鈴木亜美は貴重な3年間を失った。しかし、得られた教訓は彼女本人にとってのみならず、多くの日本人にも貴重なものとなった。
タレントを見いだし、メディアに露出させるいわゆる芸能プロダクションという業種は、タレント本人でも出来なくはない。
個人で事務所を持つ有名タレントも現に多い。北野武、古館伊智郎、タモリなどだ。
こうした実力者は芸能プロダクションが強力に保持する、メディアに対する強いパイプ(プロデューサーへの盆暮れ正月などの接待攻勢)がなくても視聴率が取れるために、向こうのほうからお願いしてメディアに露出できる特権があるという側面はもちろんある。
しかし鈴木亜美はそうしたパイプがいかにもなさそうな、文芸春秋から新曲をリリースするという。そして肝心のマネージメントは家族でやっていく考えだ。
生き馬の目を抜くようなこの業界で、そんな体制でやっていけるわけがないと思うかも知れないが、最近では裸一貫で上京、渋谷街頭ライブから渋公までのし上がった川嶋あいの例がある。
日本では有名になると家族も無関係ではいられない。家族の仕事、人生にも必ず、甚大な影響が及ぶ。それは、タレントの家族にとって、いわばリスクである。
リスク取るところにリターンがあるのは当然である。芸能事務所任せにすると、リターンの多くは事務所に行っていかれてしまう。
リターンはリスクを負担した自分たちでもらいたい。至極まっとうな理屈である(芸能事務だって負担するリスクはあるが、その按分の合理性において不透明な部分がある。脱税問題が露呈した今回のケースで明らかになった問題)。こうした正論が通用しないというのは近代法治国家にあっては非常にまずいのでは?

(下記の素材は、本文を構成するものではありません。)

Lemma signin_user_keeps_other_tokens (env : Env) (provider : Z) (v : validation)
    (saml_response : string) (user : Z) (s : State) (t : Token.t) :
  List.NoDup (map Token.id (auth_saml_token s)) ->
  In t (auth_saml_token s) ->
  ~ (Token.user_id t = user /\ Token.saml_provider_id t = provider) ->
  In t (auth_saml_token (fst (signin_user env provider v saml_response user s))).
Proof.
  intros Hnodup Hin Hother.
  destruct (signin_user_backfilled env provider v saml_response user s) as [Hb _].
  destruct (backfill_appended _ _ Hb) as (extra & -> & _).
  apply in_or_app. left.
  rewrite signin_token_sync_eq.
  destruct (search_token s user provider) as [|t0 found] eqn:Hsearch; cbn [fst].
  - cbn [auth_saml_token set_tokens]. apply in_or_app. left. exact Hin.
  - cbn [auth_saml_token set_tokens]. apply in_map_iff. exists t.
    split; [|exact Hin].
    apply (overwrite_other (t0 :: found) (auth_saml_token s)); try assumption.
    + intros x Hx. rewrite <- Hsearch in Hx. unfold search_token in Hx.
      apply filter_In in Hx. tauto.
    + intros Hfound. rewrite <- Hsearch in Hfound. unfold search_token in Hfound.
      apply filter_In in Hfound. destruct Hfound as [_ Hpair].
      apply andb_true_iff in Hpair. destruct Hpair as [Hp Hu].
      apply Hother. split; lia.
Qed.

(** X10: with unique token ids, a sign-in through a provider leaves every
    token of another provider, and every token of a user that has no link
    for the provider, in the table with its value, whether [auth_saml]
    returns or raises. *)
Theorem signin_leaves_other_tokens
    (validate : State -> Z -> string -> option string -> exn + validation)
    (env : Env) (provider : Z) (saml_response : string) (base_url : option string)
    (s : State) (t : Token.t) :
  List.NoDup (map Token.id (auth_saml_token s)) ->
  In t (auth_saml_token s) ->
  (Token.saml_provider_id t <> provider
   \/ forall l, In l (res_users_saml s) ->
                SamlId.saml_provider_id l = provider ->
                SamlId.user_id l <> Token.user_id t) ->
  In t (auth_saml_token
          (fst (auth_saml validate env provider saml_response base_url s))).
Proof.
  intros Hnodup Hin Hother.
  destruct (auth_saml_state validate env provider saml_response base_url s)
    as [-> | (v & _ & ->)]; [exact Hin|].
  destruct (user_id v) as [subject|] eqn:Hsubject;
    [|unfold _auth_saml_signin; rewrite Hsubject; exact Hin].
  destruct (saml_matches s subject provider) as [|l rest] eqn:Hm.
  - rewrite (signin_no_match env provider v saml_response subject s Hsubject Hm).
    exact Hin.
  - rewrite (signin_first_match env provider v saml_response subject s l rest
               Hsubject Hm).
    apply signin_user_keeps_other_tokens; [exact Hnodup | exact Hin |].
    intros [Hu Hp].
    assert (Hl : In l (saml_matches s subject provider)) by (rewrite Hm; left; reflexivity).
    unfold saml_matches in Hl. apply filter_In in Hl. destruct Hl as [Hl Hdom].
    apply andb_true_iff in Hdom. destruct Hdom as [_ Hprov]. apply Z.eqb_eq in Hprov.
    destruct Hother as [Hne | Hnolink]; [congruence|].
    apply (Hnolink l Hl Hprov). congruence.
Qed.

Lemma signin_leaves_other_tokens_witness :
  let s := mkState [Sample.admin; Sample.alice; Sample.bob] Sample.links
                   [Token.mk 1 5 7 (Some "old"); Token.mk 2 6 8 (Some "bob8")]
                   3 ∅ (Some 2) [] [] in
  auth_saml_token (fst (auth_saml Sample.validate Sample.env 7 "blob" None s))
  = [Token.mk 1 5 7 (Some "blob"); Token.mk 2 6 8 (Some "bob8")]
  /\ In (Token.mk 2 6 8 (Some "bob8"))
        (auth_saml_token (fst (auth_saml Sample.validate Sample.env 7 "blob" None s))).
Proof.
  intros s. split; [reflexivity|].
  apply (signin_leaves_other_tokens Sample.validate Sample.env 7 "blob" None s
           (Token.mk 2 6 8 (Some "bob8"))).
  - repeat constructor; simpl; intuition discriminate.
  - right. left. reflexivity.
  - left. discriminate.
Defined.

(** ** A parameter that is not a boolean word *)

Lemma bind_never_returns {A B} (m : M A) (k : A -> M B) (s : State) :
  keeps backfilled m ->
  (forall a s1, backfilled s s1 -> exists e, snd (k a s1) = inl e) ->
  exists e, snd (bind m k s) = inl e.
Proof.
  intros Hm Hk. unfold bind. pose proof (Hm s) as Hs.
  destruct (m s) as [s1 [e|a]]; [exists e; reflexivity|].
  apply Hk. exact Hs.
Qed.

Lemma assign_records_backfilled (vals : gmap string pyval) (self : list Z) :
  keeps backfilled
    (for_each (fun i => read_user i;; modify (update_users [i] (assign_fields vals)))
              self).
Proof. keeps_backfilled. Qed.
(** X13. A whole session: after a successful init the timer stays pending
    through any number of ticks and the /proc entry stays registered;
    [sys_health_exit] then leaves no timer pending and no entry, keeps the
    last snapshot, and the log of the session is the load banner, the lines
    of the cycles, and the unload banner last. *)
Theorem session_ends_clean (k : kconfig) (jiffies : Z) (hs : list host) (st : module_state) :
  exists st1 st2 st3 ls,
    sys_health_init k true jiffies st = Ok 0 st1 /\
    run_ticks k hs st1 = Ok tt st2 /\
    sys_health_exit st2 = Ok tt st3 /\
    poll_timer st1 <> None /\ poll_timer st2 <> None /\ proc_entry st2 = true /\
    poll_timer st3 = None /\ proc_entry st3 = false /\
    snapshot st3 = snapshot st2 /\
    dmesg st3 = dmesg st ++ Info_loaded :: ls ++ [Info_unloaded] /\
    Forall (fun l => is_cycle_line l = true) ls.
Proof.
  set (st1 := set_poll_timer (Some (ulong k (jiffies + ulong k (msecs_to_jiffies k 5000))))
                (set_proc_entry true (log_line Info_loaded st))).
  destruct (run_ticks_run k hs st1) as (st2 & ls & E & _ & Pe & D & F & T & _).
  exists st1, st2,
    (log_line Info_unloaded (set_proc_entry false (set_poll_timer None st2))), ls.
  assert (T1 : poll_timer st1 <> None) by (subst st1; simpl; discriminate).
  assert (P2 : proc_entry st2 = true) by (rewrite Pe; reflexivity).
  split; [reflexivity |]. split; [exact E |].
  split.
  { unfold sys_health_exit, bind, modify, gets, when, printk, ret.
    cbn [proc_entry set_poll_timer]. rewrite P2. reflexivity. }
  split; [exact T1 |]. split; [apply T, T1 |]. split; [exact P2 |].
  split; [reflexivity |]. split; [reflexivity |]. split; [reflexivity |].
  split; [| exact F].
  cbn [dmesg log_line set_proc_entry set_poll_timer]. rewrite D.
  subst st1. cbn [dmesg log_line set_proc_entry set_poll_timer].
  rewrite <- !app_assoc. reflexivity.
Qed.

(** ** The text of /proc/sys_health *)

Lemma append_inj_l (a x y : string) : (a ++ x = a ++ y)%string -> x = y.
Proof.
  induction a as [| c a IH]; simpl; intros H; [exact H |].
  injection H as H. apply IH, H.
Qed.

Lemma all_digits_uint (d : Decimal.uint) : all_digits (NilEmpty.string_of_uint d) = true.
Proof. induction d; simpl; auto. Qed.

Lemma all_digits_decimal (z : Z) : all_digits (decimal z) = true.
Proof.
  unfold decimal, NilZero.string_of_uint.
  destruct (N.to_uint (Z.to_N z)) eqn:E; try reflexivity;
    rewrite <- E; apply all_digits_uint.
Qed.

Lemma decimal_inj (z z' : Z) : 0 <= z -> 0 <= z' -> decimal z = decimal z' -> z = z'.
Proof.
  intros Hz Hz' H. unfold decimal in H.
  assert (N : forall n, N.to_uint n <> Decimal.Nil).
  { intros [| p]; [discriminate | apply DecimalPos.Unsigned.to_uint_nonnil]. }
  assert (U : Some (N.to_uint (Z.to_N z)) = Some (N.to_uint (Z.to_N z'))).
  { rewrite <- (NilZero.usu (N.to_uint (Z.to_N z))) by apply N.
    rewrite <- (NilZero.usu (N.to_uint (Z.to_N z'))) by apply N.
    rewrite H. reflexivity. }
  injection U as U. apply DecimalN.Unsigned.to_uint_inj in U.
  rewrite <- (Z2N.id z), <- (Z2N.id z') by assumption. rewrite U. reflexivity.
Qed.
(** * The natural-language-to-SQL pipeline of [freelancer_earnings]

    A shallow embedding of [src/db.py], [src/llm.py] and [src/cli.py].

    - A Python [str] is a [string]: one [ascii] per code point, which covers the
      code points below U+0100.  On that range [strip] and [lower] are the
      built-ins of Python exactly.  The Russian literals of the source are kept
      as written; they are only concatenated and echoed, never inspected.
    - The model service and the SQLite store are outside the program: they are
      the fields of [Externals], arbitrary functions over a state of their own.
    - An [async def] is a computation [M A]: it reads the world, leaves the
      list of the events it caused in the order they happened, and either
      returns a value or raises an exception. *)

From Stdlib Require Import String Ascii List Bool Arith Lia.
Import ListNotations.
Open Scope string_scope.

Set Implicit Arguments.

(** ** Python strings *)

Definition str := string.

(** The line feed, written [\n] in the source. *)
Definition LF : str := String (ascii_of_nat 10) "".

(** [str.isspace] for one character: the ASCII table of CPython
    (U+0009..U+000D, U+001C..U+0020) and, below U+0100, U+0085 and U+00A0. *)
Definition isspace (c : ascii) : bool :=
  let n := nat_of_ascii c in
  (((9 <=? n) && (n <=? 13)) || ((28 <=? n) && (n <=? 32))
   || (n =? 133) || (n =? 160))%nat.

(** [str.lower] for one character: A..Z, and U+00C0..U+00DE without the
    multiplication sign U+00D7, move up by 32; everything else stays. *)
Definition lower_char (c : ascii) : ascii :=
  let n := nat_of_ascii c in
  if (((65 <=? n) && (n <=? 90))
      || ((192 <=? n) && (n <=? 222) && negb (n =? 215)))%nat
  then ascii_of_nat (n + 32) else c.

Fixpoint lower (s : str) : str :=
  match s with
  | EmptyString => EmptyString
  | String c r => String (lower_char c) (lower r)
  end.

Fixpoint lstrip (s : str) : str :=
  match s with
  | EmptyString => EmptyString
  | String c r => if isspace c then lstrip r else s
  end.

Fixpoint rstrip (s : str) : str :=
  match s with
  | EmptyString => EmptyString
  | String c r =>
      match rstrip r with
      | EmptyString => if isspace c then EmptyString else String c EmptyString
      | r' => String c r'
      end
  end.

(** [s.strip()] *)
Definition strip (s : str) : str := rstrip (lstrip s).

(** [s.startswith(p)] *)
Definition startswith (s p : str) : bool := String.prefix p s.

(** [s[:-1]]: all but the last character, and the empty string stays empty. *)
Fixpoint but_last (s : str) : str :=
  match s with
  | EmptyString => EmptyString
  | String c EmptyString => EmptyString
  | String c r => String c (but_last r)
  end.

(** [c in s] for a needle of one character. *)
Fixpoint char_in (c : ascii) (s : str) : bool :=
  match s with
  | EmptyString => false
  | String d r => Ascii.eqb d c || char_in c r
  end.

(** [not s] for a string: true on the empty string only. *)
Definition is_empty (s : str) : bool :=
  match s with EmptyString => true | _ => false end.

(** [sep.join(parts)] *)
Fixpoint join (sep : str) (parts : list str) : str :=
  match parts with
  | [] => ""
  | [p] => p
  | p :: rest => p ++ sep ++ join sep rest
  end.

(** A blank string: empty, or every character is whitespace. *)
Fixpoint blank (s : str) : bool :=
  match s with
  | EmptyString => true
  | String c r => isspace c && blank r
  end.

(** ** Exceptions, events and the outside world *)

(** The exception classes the program raises or tells apart.  All of them are
    subclasses of [Exception]; [DatabaseError] is [aiosqlite.DatabaseError]. *)
Inductive exn_class : Type :=
| ValueError
| AttributeError
| DatabaseError
| PlainException.

(** An exception and [str(e)]. *)
Record exn : Type := Exn { exn_class_of : exn_class; exn_text : str }.

Definition is_database_error (e : exn) : bool :=
  match exn_class_of e with DatabaseError => true | _ => false end.

(** [logging.info], [logging.error] and [logging.exception]. *)
Inductive level : Type := INFO | ERROR | EXCEPTION.

(** The three places that open a connection to the store. *)
Inductive site : Type :=
| SchemaLookup   (* get_table_schema_str *)
| DryRun         (* validate_sql *)
| Query.         (* query_db *)

(** The [response_schema] argument of a model call. *)
Inductive response_schema : Type := SchemaSQL | SchemaIntent.

(** [response.parsed]: nothing, or an object of one of the two pydantic
    classes of [llm.py]. *)
Inductive parsed : Type :=
| ParsedNone
| SQLResponse (sql : str)
| IntentResponse (intent : str).

(** Everything the program does that can be seen from outside, in order:
    a line on the terminal, a line of the process log, a record in
    [llm_results.log], a call of the model, a round trip to the store. *)
Inductive event : Type :=
| Echo (line : str)
| Log (lv : level) (msg : str)
| Audit (msg : str)
| ModelCall (prompt : str) (schema : response_schema)
| StoreCall (at_site : site) (stmt : str).

(** The collaborators of the program.  [generate_content] is the awaited call
    of [client.aio.models.generate_content] followed by [response.parsed]
    (temperature is 0.0 at both call sites); [table_info] gives the columns
    [col[1]], [col[2]] of the rows of [PRAGMA table_info]; [conn_execute] is
    [aiosqlite.connect] followed by [conn.execute] and, in [query_db],
    [fetchall].  [repr] is how an f-string prints the fetched rows. *)
Record Externals : Type := {
  Rows : Type;
  repr : Rows -> str;
  Gemini : Type;
  generate_content : Gemini -> str -> response_schema -> Gemini * (exn + parsed);
  Sqlite : Type;
  table_info : Sqlite -> str -> exn + list (str * str);
  conn_execute : Sqlite -> str -> Sqlite * (exn + Rows)
}.

(** ** Computations *)

Record Outcome (W A : Type) : Type :=
  Out { events : list event; world : W; returned : exn + A }.

Definition M (W A : Type) : Type := W -> Outcome W A.

Definition ret {W A} (a : A) : M W A := fun w => Out [] w (inr a).

(** [raise e] *)
Definition raise {W A} (e : exn) : M W A := fun w => Out [] w (inl e).

Definition bind {W A B} (m : M W A) (k : A -> M W B) : M W B :=
  fun w =>
    match m w with
    | Out ev w1 (inl e) => Out ev w1 (inl e)
    | Out ev w1 (inr a) =>
        match k a w1 with
        | Out ev2 w2 r => Out (ev ++ ev2) w2 r
        end
    end.

(** [try: m  except Exception as e: h e] *)
Definition try_except {W A} (m : M W A) (h : exn -> M W A) : M W A :=
  fun w =>
    match m w with
    | Out ev w1 (inl e) =>
        match h e w1 with
        | Out ev2 w2 r => Out (ev ++ ev2) w2 r
        end
    | Out ev w1 (inr a) => Out ev w1 (inr a)
    end.

Definition emit {W} (ev : event) : M W unit := fun w => Out [ev] w (inr tt).

Declare Scope py_scope.
Delimit Scope py_scope with py.
Notation "x <- m ;; k" := (bind m (fun x => k))
  (at level 61, m at next level, right associativity) : py_scope.
Notation "m ;; k" := (bind m (fun _ => k))
  (at level 61, right associativity) : py_scope.
Open Scope py_scope.

(** [for x in xs: body x] *)
Fixpoint for_each {W A} (xs : list A) (body : A -> M W unit) : M W unit :=
  match xs with
  | [] => ret tt
  | x :: rest => body x ;; for_each rest body
  end.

鈴木亜美がきちんと家族(それも兄ちゃんとふたり)だけでマネージしてがんばっていくというのだから、どうだろう、応援してあげてみては? まだオフィシャルサイトは素人臭いほどにとっても遅いけれども。筆者はあのアヒル口と、涙袋のある目が嫌いではない。それに女性タレントにありがちな差し歯で歯茎真っ黒でないところが何とも初々しいではありませんか。キャットスーツ着てくれたら最高なんだけれど。